Task statement
From the line holding "the library does" to the final line of the entries, set down each line exactly, including both, and nothing more.

(Data entries)
(** * Course-creator pipeline and its SSE bridge: a shallow embedding

    The development follows the TypeScript sources:

    - [orchestrator.ts]  the [EscalationChecker] agent, [researchLoop] and
      [courseCreator];
    - [judge.ts], [researcher.ts]  the two LLM agents;
    - [schemas.ts]  the zod schemas of the HTTP API;
    - [server.ts]  the [GET /api/run/stream] handler;
    - [index.ts]  the command-line runner.

    The agents run on @google/adk, which is not part of the sources: what
    the library does (the Loop and Sequential agents, the runner, the
    session store) is modelled from the specification and marked as such.

    JavaScript values are an inductive type, objects are finite maps from
    property names to values, exceptions are an explicit [Result], and the
    asynchronous handler is a state machine stepped by the happenings of the
    Node event loop. *)

From Stdlib Require Import String List ZArith Bool Lia.
From stdpp Require Import base option gmap strings list.
Import ListNotations.

#[local] Set Warnings "-register-all".
#[local] Open Scope string_scope.

(* ===================================================================== *)
(** ** JavaScript values                                                  *)
(* ===================================================================== *)

Module Js.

Answer to this task
    the library does (the Loop and Sequential agents, the runner, the
    session store) is modelled from the specification and marked as such.

    JavaScript values are an inductive type, objects are finite maps from
    property names to values, exceptions are an explicit [Result], and the
    asynchronous handler is a state machine stepped by the happenings of the
    Node event loop. *)

From Stdlib Require Import String List ZArith Bool Lia.
From stdpp Require Import base option gmap strings list.
Import ListNotations.

#[local] Set Warnings "-register-all".
#[local] Open Scope string_scope.

(* ===================================================================== *)
(** ** JavaScript values                                                  *)
(* ===================================================================== *)

Module Js.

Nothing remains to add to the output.